ネタバレありの映画鑑賞記録です。ネタバレの嫌いな方はご注意下さい。
映画が中心ですが、一部演劇、ミュージカルもあります。

<< ヴィレッジ | main | トリコロールに燃えて >>
ディープ・ブルー
久々の“水曜日は映画の日”(笑)
今日はディープ・ブルーを観て来た。
台風の影響で、上演中止の可能性があるとチケット売り場には書いてあったけど、こんな天気の日に観に来る物好きはそう多くない。
いつもの水曜日に比べてお客さんの入りは少なかった。


製作7年、ロケ地200ヶ所、撮影フィルム7000時間。
気の遠くなるような時間と労力を使ったドキュメンタリ。
ストリーと言えるものはなく、映画の案内には、

地球の表面積の70%を占める海。
しかし、その深海5000メートルを超える水域に入った人間は、宇宙を旅した者より少ないという。
『ディープ・ブルー』は、そんな科学者さえ見たことのない“未知の世界”をはじめ、海の知られざる世界をかつてないスケールで描き、観る者を別世界へといざなう壮大なスペクタクル。
お腹をすかした子供のために、自分より大きなイルカを狙って氷の海に飛び込むホッキョクグマ。
氷点下50度の氷上で3ヶ月間絶食して卵を守るコウテイペンギン。
サメとイルカ、そして海鳥の群れが同じ魚を追って海中で攻防を繰り広げる ―― 時として生命が発揮する、とてつもない強さ、命かけて生きることの美しさを収めた、この現実のドラマは<生きる>ことの本当の意味を強く心に焼きつけます。


とある。

映画音楽は初のと言うベルリン・フィルのオーケストラ音楽が素晴らしく、壮大な映像は美しい。
イルカが戯れ、マンタやクジラが優雅に泳ぐ。
ダイビングをする様な海好きな人は勿論、あまり海に興味の無い人でも引き込まれると思う。
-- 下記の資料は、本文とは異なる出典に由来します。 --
(** The test of line 86, read on the text itself: the last two characters
    are a slash and an [s] of either case. *)
Lemma endswith_lower_marker s :
  endswith (lower s) "/s" = true <->
  exists p c, chars s = p ++ ["/"%char; c] /\ (c = "s"%char \/ c = "S"%char).
Proof.
  unfold endswith, lower. rewrite chars_of_chars, length_map.
  change (chars "/s") with ["/"%char; "s"%char]. cbn [length].
  split.
  - intros H. apply andb_true_iff in H as [Hlen Heq].
    apply Nat.leb_le in Hlen. apply bool_decide_eq_true in Heq.
    rewrite skipn_map in Heq.
    pose proof (firstn_skipn (length (chars s) - 2) (chars s)) as Hsplit.
    destruct (drop (length (chars s) - 2) (chars s)) as [|a [|b [|? ?]]];
      simpl in Heq; try discriminate.
    injection Heq as Ha Hb.
    apply lower_char_slash in Ha. subst a.
    exists (take (length (chars s) - 2) (chars s)), b.
    split; [now rewrite Hsplit | now apply lower_char_s].
  - intros (p & c & E & Hc). rewrite E.
    rewrite length_app. cbn [length].
    apply andb_true_iff. split; [apply Nat.leb_le; lia|].
    apply bool_decide_eq_true.
    replace (length p + 2 - 2) with (length p + 0) by lia.
    rewrite map_app, skipn_app, skipn_all2 by (rewrite length_map; lia).
    rewrite length_map. replace (length p + 0 - length p) with 0 by lia.
    destruct Hc as [-> | ->]; reflexivity.
Qed.

Lemma slice_to_minus2_app p a b :
  slice_to_minus2 (of_chars (p ++ [a; b])) = of_chars p.
Proof.
  unfold slice_to_minus2. rewrite chars_of_chars, length_app. cbn [length].
  replace (length p + 2 - 2) with (length p + 0) by lia.
  now rewrite take_app_add, app_nil_r.
Qed.

Lemma slice_to_minus2_short s : String.length s < 2 -> slice_to_minus2 s = "".
Proof.
  unfold slice_to_minus2, chars. intros H.
  destruct s as [|a [|b s]]; simpl in *; try reflexivity; lia.
Qed.

(** *** [strip] *)

Lemma lstrip_chars_split l :
  exists ws, l = ws ++ lstrip_chars l /\ Forall (fun c => is_space c = true) ws.
Proof.
  induction l as [|c l (ws & E & Hws)]; simpl.
  - exists []. split; [reflexivity | constructor].
  - destruct (is_space c) eqn:Hc.
    + exists (c :: ws). split; [simpl; now f_equal | now constructor].
    + exists []. split; [reflexivity | constructor].
Qed.

Lemma lstrip_chars_head l c r : lstrip_chars l = c :: r -> is_space c = false.
Proof.
  induction l as [|d l IH]; simpl; [discriminate|].
  destruct (is_space d) eqn:Hd; [exact IH|].
  intros [= -> _]. exact Hd.
Qed.
(** The loop body of [_removeFromIssuerList]: overwrite the first
    occurrence with the last element, then pop. *)
Definition swap_remove (tokenId : N) (l : list N) : list N :=
  match index_from 0 tokenId l with
  | Some i => removelast (<[i := List.last l 0]> l)
  | None => l
  end.

Definition _removeFromIssuerList (iss : address) (tokenId : N) : M unit :=
  modify (set_issuerCredentials
            (fun m => <[iss := swap_remove tokenId (default [] (m !! iss))]> m)).

Section Contract.

(** [keccak256] over the packed encoding of two strings, which is their
    concatenation. *)
Context (keccak256 : string -> N).

Definition credentialHash_of (courseHash studentHash : string) : N :=
  keccak256 (courseHash ++ studentHash).

(** The statements shared by [mintCredential] and [_mintSingleCredential],
    from the duplicate guard on.  The struct literal of the source names
    eleven members; [isVerified] keeps its zero value. *)
Definition mint_body (e : Env) (to : address)
    (courseHash studentHash evaluationHash ipfsMetadata : string)
    (credentialType : N) (isSoulbound : bool) (validUntil : N) (zkProof : N) : M N :=
  let credentialHash := credentialHash_of courseHash studentHash in
  used ← gets (fun s => hash_used s credentialHash);
  require (negb used) "Credential already exists";;
  counter_increment;;
  tokenId ← counter_current;
  modify (set_credentials <[tokenId := {|
    courseHash := courseHash;
    studentHash := studentHash;
    completionDate := block_timestamp e;
    evaluationHash := evaluationHash;
    ipfsMetadata := ipfsMetadata;
    credentialType := credentialType;
    isRevocable := negb isSoulbound;
    isSoulbound := isSoulbound;
    issuer := msg_sender e;
    validUntil := validUntil;
    zkProof := zkProof;
    isVerified := false |}]>);;
  modify (set_usedHashes (fun u => {[credentialHash]} ∪ u));;
  push_issuer (msg_sender e) tokenId;;
  _safeMint e to tokenId;;
  mret tokenId.

Definition mintCredential (e : Env) (to : address)
    (courseHash studentHash evaluationHash ipfsMetadata : string)
    (credentialType : N) (isSoulbound : bool) (validUntil : N) (zkProof : N) : M N :=
  onlyRole e ISSUER_ROLE;;
  whenNotPaused;;
  require (negb (to =? 0)) "Cannot mint to zero address";;
  require (0 <? String.length courseHash)%nat "Course hash cannot be empty";;
  require (0 <? String.length studentHash)%nat "Student hash cannot be empty";;
  require (0 <? String.length ipfsMetadata)%nat "IPFS metadata cannot be empty";;
  require ((1 <=? credentialType) && (credentialType <=? 4)) "Invalid credential type";;
  require ((validUntil =? 0) || (block_timestamp e <? validUntil)) "Invalid expiration date";;
  mint_body e to courseHash studentHash evaluationHash ipfsMetadata
            credentialType isSoulbound validUntil zkProof.

Definition _mintSingleCredential (e : Env) (to : address)
    (courseHash studentHash evaluationHash ipfsMetadata : string)
    (credentialType : N) (isSoulbound : bool) (validUntil : N) (zkProof : N) : M unit :=
  _ ← mint_body e to courseHash studentHash evaluationHash ipfsMetadata
                credentialType isSoulbound validUntil zkProof;
  mret tt.

(** [struct BatchMintRequest]. *)
Record BatchMintRequest := {
  recipients : list address;
  courseHashes : list string;
  studentHashes : list string;
  evaluationHashes : list string;
  ipfsMetadatas : list string;
  credentialTypes : list N;
  isSoulbounds : list bool;
  validUntils : list N;
  zkProofs : list N
}.

(** Reading a memory array past its end panics. *)
Definition array_get {A} (l : list A) (i : nat) : M A :=
  match l !! i with
  | Some x => mret x
  | None => revert "Panic(0x32)"
  end.

Fixpoint batch_loop (e : Env) (request : BatchMintRequest) (indices : list nat) : M unit :=
  match indices with
  | [] => mret tt
  | i :: rest =>
      to ← array_get (recipients request) i;
      ch ← array_get (courseHashes request) i;
      sh ← array_get (studentHashes request) i;
      eh ← array_get (evaluationHashes request) i;
      im ← array_get (ipfsMetadatas request) i;
      ct ← array_get (credentialTypes request) i;
      sb ← array_get (isSoulbounds request) i;
      vu ← array_get (validUntils request) i;
      zk ← array_get (zkProofs request) i;
      _mintSingleCredential e to ch sh eh im ct sb vu zk;;
      batch_loop e request rest
  end.

Definition batchMintCredentials (e : Env) (request : BatchMintRequest) : M unit :=
  onlyRole e ISSUER_ROLE;;
  whenNotPaused;;
  require (length (recipients request) <=? 50)%nat "Batch size too large";;
  require (length (recipients request) =? length (courseHashes request))%nat
          "Array length mismatch";;
  batch_loop e request (seq 0 (length (recipients request))).

Definition revokeCredential (e : Env) (tokenId : N) (reason : string) : M unit :=
  onlyRole e ISSUER_ROLE;;
  ex ← gets (fun s => _exists s tokenId);
  require ex "Credential does not exist";;
  cred ← gets (fun s => credential_at s tokenId);
  require (isRevocable cred) "Credential is not revocable";;
  admin ← gets (hasRole DEFAULT_ADMIN_ROLE (msg_sender e));
  require ((issuer cred =? msg_sender e) || admin)
          "Not authorized to revoke this credential";;
  modify (set_revokedCredentials (fun r => {[tokenId]} ∪ r)).

Definition transferFrom (e : Env) (from to : address) (tokenId : N) : M unit :=
  sb ← gets (fun s => isSoulbound (credential_at s tokenId));
  require (negb sb) "Soulbound tokens cannot be transferred";;
  ok ← _isApprovedOrOwner (msg_sender e) tokenId;
  require ok "ERC721: caller is not token owner or approved";;
  _transfer e from to tokenId.

(** [safeTransferFrom(from, to, tokenId, data)]. *)
Definition safeTransferFrom_data (e : Env) (from to : address) (tokenId : N) : M unit :=
  sb ← gets (fun s => isSoulbound (credential_at s tokenId));
  require (negb sb) "Soulbound tokens cannot be transferred";;
  ok ← _isApprovedOrOwner (msg_sender e) tokenId;
  require ok "ERC721: caller is not token owner or approved";;
  _safeTransfer e from to tokenId.

(** [safeTransferFrom(from, to, tokenId)]: the inherited body forwards to
    the four-argument overload, which this contract overrides. *)
Definition safeTransferFrom (e : Env) (from to : address) (tokenId : N) : M unit :=
  sb ← gets (fun s => isSoulbound (credential_at s tokenId));
  require (negb sb) "Soulbound tokens cannot be transferred";;
  safeTransferFrom_data e from to tokenId.

Definition burn (e : Env) (tokenId : N) : M unit :=
  ok ← _isApprovedOrOwner (msg_sender e) tokenId;
  require ok "Caller is not owner nor approved";;
  cred ← gets (fun s => credential_at s tokenId);
  require (isRevocable cred) "Soulbound tokens cannot be burned";;
  _burn e tokenId;;
  modify (set_credentials (delete tokenId));;
  modify (set_revokedCredentials (fun r => r ∖ {[tokenId]}));;
  _removeFromIssuerList (issuer cred) tokenId.

Definition set_isVerified (b : bool) (c : Credential) : Credential :=
  {| courseHash := courseHash c; studentHash := studentHash c;
     completionDate := completionDate c; evaluationHash := evaluationHash c;
     ipfsMetadata := ipfsMetadata c; credentialType := credentialType c;
     isRevocable := isRevocable c; isSoulbound := isSoulbound c; issuer := issuer c;
     validUntil := validUntil c; zkProof := zkProof c; isVerified := b |}.

Definition setCredentialVerification (e : Env) (tokenId : N) (isValid : bool)
    (reason : string) : M unit :=
  onlyRole e VERIFIER_ROLE;;
  ex ← gets (fun s => _exists s tokenId);
  require ex "Credential does not exist";;
  modify (fun s => set_credentials <[tokenId := set_isVerified isValid (credential_at s tokenId)]> s).

Definition setEmergencyPause (e : Env) (_paused : bool) : M unit :=
  onlyRole e DEFAULT_ADMIN_ROLE;;
  modify (set_emergencyPaused _paused).

(** Inherited external functions that write state. *)
Definition approve (e : Env) (to : address) (tokenId : N) : M unit :=
  owner ← ownerOf tokenId;
  require (negb (to =? owner)) "ERC721: approval to current owner";;
  forAll ← gets (isApprovedForAll owner (msg_sender e));
  require ((msg_sender e =? owner) || forAll)
          "ERC721: approve caller is not token owner or approved for all";;
  modify (set_tokenApprovals <[tokenId := to]>).

Definition setApprovalForAll (e : Env) (operator : address) (approved : bool) : M unit :=
  require (negb (msg_sender e =? operator)) "ERC721: approve to caller";;
  modify (set_operatorApprovals
            (fun o => if approved then {[(msg_sender e, operator)]} ∪ o
                      else o ∖ {[(msg_sender e, operator)]})).

(** Every role of the contract is administered by [DEFAULT_ADMIN_ROLE]. *)
Definition grantRole (e : Env) (r : role) (account : address) : M unit :=
  onlyRole e DEFAULT_ADMIN_ROLE;;
  modify (set_roles (fun rs => {[(r, account)]} ∪ rs)).

Definition revokeRole (e : Env) (r : role) (account : address) : M unit :=
  onlyRole e DEFAULT_ADMIN_ROLE;;
  modify (set_roles (fun rs => rs ∖ {[(r, account)]})).

Definition renounceRole (e : Env) (r : role) (account : address) : M unit :=
  require (account =? msg_sender e) "AccessControl: can only renounce roles for self";;
  modify (set_roles (fun rs => rs ∖ {[(r, account)]})).
(** Three queued events. *)
Definition queued (message : string) : JsonEvent :=
  {| je_appId := jstr "a"; je_commitHash := jstr "c1";
     je_environment := jstr "Production"; je_level := LError;
     je_message := message; je_stackTrace := None; je_metadata := None;
     je_sourceContext := None; je_userAgent := Some "Mozilla/5.0";
     je_timestamp := Some "2024-01-01T00:00:00.000Z"; je_tags := None;
     je_user := None |}.

(** An endpoint that accepts every request but the second, which it answers
    with 503. *)
Definition second_fails (n : nat) : HttpOutcome :=
  match n with
  | 1%nat => NetResponse 503 (BodyText "Service Unavailable")
  | _ => accepted "evt"
  end.

Definition three_queued_world : World :=
  with_ls_item (Some [queued "first"; queued "second"; queued "third"])
    (with_network second_fails sample_client_world).

(** Two worlds that differ in their heap and in the stored queue at most. *)
Definition same_but_queue (w w' : World) : Prop :=
  with_heap [] (with_ls_item None w) = with_heap [] (with_ls_item None w').

(** The storage never throws. *)
Definition reliable_storage (w : World) : Prop :=
  ls_getItem_throws w = false ∧ ∀ data, ls_setItem_throws w data = false.

(** The stored queue, an absent entry being an empty queue. *)
Definition stored_queue (w : World) : list JsonEvent := default [] (ls_item w).

(** The map references of an event point into the heap. *)
Definition event_in_heap (h : Heap) (e : ErrorEvent) : Prop :=
  (∀ l, ev_tags e = Some l → (l < length h)%nat) ∧
  (∀ l, ev_metadata e = Some l → (l < length h)%nat).

(** [events.shift()] when the queue is full. *)
Definition evict (data : list JsonEvent) : list JsonEvent :=
  if (MAX_QUEUE_SIZE <=? length data)%nat then tail data else data.

(** Enqueueing a list of events, one call after the other. *)
Fixpoint enqueue_all (events : list ErrorEvent) : M BrowserClient.BrowserClient unit :=
  match events with
  | [] => ret tt
  | e :: rest => let* _ := BrowserClient.enqueue e in enqueue_all rest
  end.

(** The queue after the events [new] were pushed onto [q] one by one. *)
Definition fifo (q new : list JsonEvent) : list JsonEvent :=
  fold_left (fun q j => evict q ++ [j]) new q.

(** The [n]-th of a series of events that carry no maps. *)
Definition numbered_event (n : nat) : ErrorEvent :=
  {| ev_appId := jstr "a"; ev_commitHash := jstr "c1";
     ev_environment := jstr "Production"; ev_level := LError;
     ev_message := pretty n; ev_stackTrace := None; ev_metadata := None;
     ev_sourceContext := None; ev_userAgent := None;
     ev_timestamp := None; ev_tags := None; ev_user := None |}.

Definition numbered_events (n : nat) : list ErrorEvent :=
  map numbered_event (seq 0 n).

(** Two worlds that differ in their heap and console output at most: the
    requests issued and the stored queue are the same. *)
Definition same_but_heap_console (w w' : World) : Prop :=
  with_heap [] (with_console [] w) = with_heap [] (with_console [] w').

(** A hook that drops every event, one that fails, and one that scrubs the
    message of its argument before it fails. *)
Definition dropping_hook : BeforeSend :=
  fun event h => {| hr_event := event; hr_heap := h; hr_outcome := HookReturns None |}.

Definition failing_hook : BeforeSend :=
  fun event h =>
    {| hr_event := event; hr_heap := h; hr_outcome := HookThrows "hook failed" |}.

Definition scrubbing_hook : BeforeSend :=
  fun event h =>
    {| hr_event :=
         {| ev_appId := ev_appId event; ev_commitHash := ev_commitHash event;
            ev_environment := ev_environment event; ev_level := ev_level event;
            ev_message := "[scrubbed]"; ev_stackTrace := ev_stackTrace event;
            ev_metadata := ev_metadata event;
            ev_sourceContext := ev_sourceContext event;
            ev_userAgent := ev_userAgent event;
            ev_timestamp := ev_timestamp event; ev_tags := ev_tags event;
            ev_user := ev_user event |};
       hr_heap := h;
       hr_outcome := HookThrows "hook failed" |}.

(** The sample clients with a hook configured. *)
Definition hub_with_hook (hook : BeforeSend) : BaseHub.BaseHub :=
  {| BaseHub.config :=
       {| Config.options :=
            spread_options Config.DEFAULT_OPTIONS
              (with_beforeSend hook sample_options) |};
     BaseHub.scope :=
       {| scope_tags := 0%nat; scope_user := None; scope_extras := 1%nat |};
     BaseHub.initialized := true |}.

Definition browser_client_with_hook (hook : BeforeSend) : BrowserClient.BrowserClient :=
  BrowserClient.set_base (hub_with_hook hook) sample_client.

Definition node_client_with_hook (hook : BeforeSend) : NodeClient.NodeClient :=
  {| NodeClient.base := hub_with_hook hook;
     NodeClient.transport :=
       {| NodeTransport.base := sample_transport; NodeTransport.isHttps := true |};
     NodeClient.cleanupHandlers := [NodeClient.global_handlers] |}.

(** *** Further vocabulary: outcomes, sample data, the beacon *)

(** The outcome that the next request will get. *)
Definition next_outcome (w : World) : HttpOutcome :=
  network w (length (requests w)).

(** An answer that ingestion counts as accepted: a 2xx status and a JSON
    object whose [success] is truthy. *)
Definition accepts (o : HttpOutcome) (event_id : option string) : Prop :=
  ∃ status v message,
    o = NetResponse status (BodyJson (PObject (Some v) event_id message)) ∧
    200 ≤ status < 300 ∧ truthy v = true.

(** An endpoint that answers every request with 503. *)
Definition unavailable_world : World :=
  with_network (fun _ => NetResponse 503 (BodyText "Service Unavailable"))
    sample_client_world.

Definition sample_node_transport : NodeTransport.NodeTransport :=
  {| NodeTransport.base := sample_transport; NodeTransport.isHttps := true |}.

(** The extras that an event carries, none when it has no metadata. *)
Definition metadata_or_empty (h : Heap) (e : ErrorEvent) : JsObject :=
  default ∅ (event_metadata h e).

(** The last character of a string, if any. *)
Fixpoint last_char (s : string) : option ascii :=
  match s with
  | EmptyString => None
  | String ch EmptyString => Some ch
  | String _ rest => last_char rest
  end.

(** Options whose [tags] are the object at reference 0. *)
Definition options_with_tags : ErrorTrackerOptions :=
  {| opt_dsn := Some (jstr "https://x"); opt_appId := Some (jstr "a");
     opt_commitHash := Some (jstr "c1");
     opt_environment := Some (jstr "Production");
     opt_apiKey := None; opt_autoCapture := None; opt_debug := None;
     opt_beforeSend := None; opt_tags := Some 0%nat; opt_user := None |}.

(** A world in which the host holds one tags object. *)
Definition host_tags_world : World :=
  with_heap [{["version" := jstr "1.0.0"]}] quiet_world.

(** The configuration does not ask for debug output. *)
Definition quiet (c : Config.Config) : Prop :=
  truthy (prop (opt_debug (Config.options c))) = false.

(** A hook that returns a new event, the message redacted. *)
Definition redact (event : ErrorEvent) : ErrorEvent :=
  {| ev_appId := ev_appId event; ev_commitHash := ev_commitHash event;
     ev_environment := ev_environment event; ev_level := ev_level event;
     ev_message := "[redacted]"; ev_stackTrace := ev_stackTrace event;
     ev_metadata := ev_metadata event;
     ev_sourceContext := ev_sourceContext event;
     ev_userAgent := ev_userAgent event;
     ev_timestamp := ev_timestamp event; ev_tags := ev_tags event;
     ev_user := ev_user event |}.

Definition redacting_hook : BeforeSend :=
  fun event h =>
    {| hr_event := event; hr_heap := h;
       hr_outcome := HookReturns (Some (redact event)) |}.

(** A browser that is offline. *)
Definition offline_world : World := with_onLine false sample_client_world.

(** An options literal without [dsn]. *)
Definition options_without_dsn : ErrorTrackerOptions :=
  {| opt_dsn := None; opt_appId := Some (jstr "a");
     opt_commitHash := Some (jstr "c1");
     opt_environment := Some (jstr "Production");
     opt_apiKey := None; opt_autoCapture := None; opt_debug := None;
     opt_beforeSend := None; opt_tags := None; opt_user := None |}.

Definition already_initialized_warning : ConsoleLine :=
  Warn "ErrorTracker: Already initialized".

(** The messages of the requests issued, oldest first. *)
Definition request_messages (w : World) : list string :=
  map (fun q => p_message (req_body q)) (requests w).

(** The answer to the [i]-th request from now is one that ingestion counts
    as accepted. *)
Definition accepted_at (w : World) (i : nat) : Prop :=
  ∃ event_id, accepts (network w (length (requests w) + i)) event_id.

(** A storage on which every call throws, as in a browser that denies access
    to [localStorage]. *)
Definition broken_storage (w : World) : Prop :=
  ls_getItem_throws w = true ∧ (∀ data, ls_setItem_throws w data = true) ∧
  ls_removeItem_throws w = true.

Definition broken_storage_world : World :=
  {| heap := heap sample_client_world; console := [];
     navigator_onLine := false;
     navigator_userAgent := "Mozilla/5.0";
     clock := "2024-01-01T00:00:00.000Z";
     new_error_stack := None; URL_valid := fun _ => true;
     ls_item := None; ls_getItem_throws := true;
     ls_setItem_throws := fun _ => true; ls_removeItem_throws := true;
     network := fun _ => accepted "evt-1";
     requests := []; listeners := listeners sample_client_world |}.

(** The request that goes out for a beacon, and whether the user agent takes
    the beacon for an event. *)
Definition beacon_request (t : BaseTransport.BaseTransport) (h : Heap)
    (event : ErrorEvent) : Request :=
  {| req_url := BaseTransport.endpoint t;
     req_headers := [("Content-Type", "application/json")];
     req_body := BaseTransport.buildPayload h event |}.

Definition beacon_queued (sendBeacon : string → Payload → result bool)
    (t : BaseTransport.BaseTransport) (h : Heap) (event : ErrorEvent) : bool :=
  match sendBeacon (BaseTransport.endpoint t) (BaseTransport.buildPayload h event) with
  | Ok true => true
  | _ => false
  end.

(* ===================================================================== *)
(** ** Configuration                                                      *)
(* ===================================================================== *)

Lemma truthy_string (s : string) : truthy (jstr s) = true ↔ s ≠ EmptyString.
Proof.
  unfold jstr; simpl. destruct (String.eqb_spec s EmptyString); simpl; split;
    congruence.
Qed.

Lemma includes_spec (v : JsValue) :
  Config.includes Config.VALID_ENVIRONMENTS v = true ↔
  ∃ name, v = jstr name ∧ name ∈ Config.VALID_ENVIRONMENTS.
Proof.
  unfold Config.includes, Config.VALID_ENVIRONMENTS. rewrite existsb_exists.
  split.
  - intros (name & Hin & Heq). apply bool_decide_eq_true in Heq.
    exists name. split; [done | by apply list_elem_of_In].
  - intros (name & -> & Hin). exists name. split.
    + by apply list_elem_of_In.
    + by apply bool_decide_eq_true.
Qed.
映画の入りは“癒し”系映画なのかと思ったけど、殆どが“捕食”に費やされている。
優雅に泳ぐクジラだってイワシを食べるし、カジキもイワシの群れに突進しながらイワシを食べる。
そのイワシは種を守る為に竜巻のような群れで泳ぎ、“あの中に巻き込まれたくないなぁ”と思わされてしまう。
群れと言えば、コメツキカニの群れも。。。(笑)
サメも群れで小さな魚をいたぶるようにして捕えるし、シャチも捕えたアザラシの子をいたぶるように空に放り投げる。
クジラ好きの私は、シャチがコククジラの子供を母親から引き離して溺れさせてしまうシーンは観ていられないほどだった。
でも、彼らはいたぶっている訳ではなく、それぞれの理由があっての行動。
海のギャングと言われるシャチにとっても、海岸近くでアザラシの子を捕るのは座礁するリスクがあるし、クジラの子だって捕獲までに6時間もかけている。
クジラの子の体力を奪う為だけど、自分だって相当消耗しているはず。
生きるって楽じゃないのよね。。。

小さな子供には残酷な部分もあるのかもしれないけど、小学生以上の子供であれば充分観るに耐えられると思う。
寧ろ、“生きる”と言う事を考えさせる上でも観せた方がよいかもしれない。
他の生物から食べられる危険を感じる動物は、同じ種類同志で協力し合って、少しでも種を残す様に生きている。
同じ“種”同士で殺し合いなんてしない。。。
今の、ちょっと注意されたぐらいで他人を殺してしまうような短絡な人間に是非とも観て欲しいものだ。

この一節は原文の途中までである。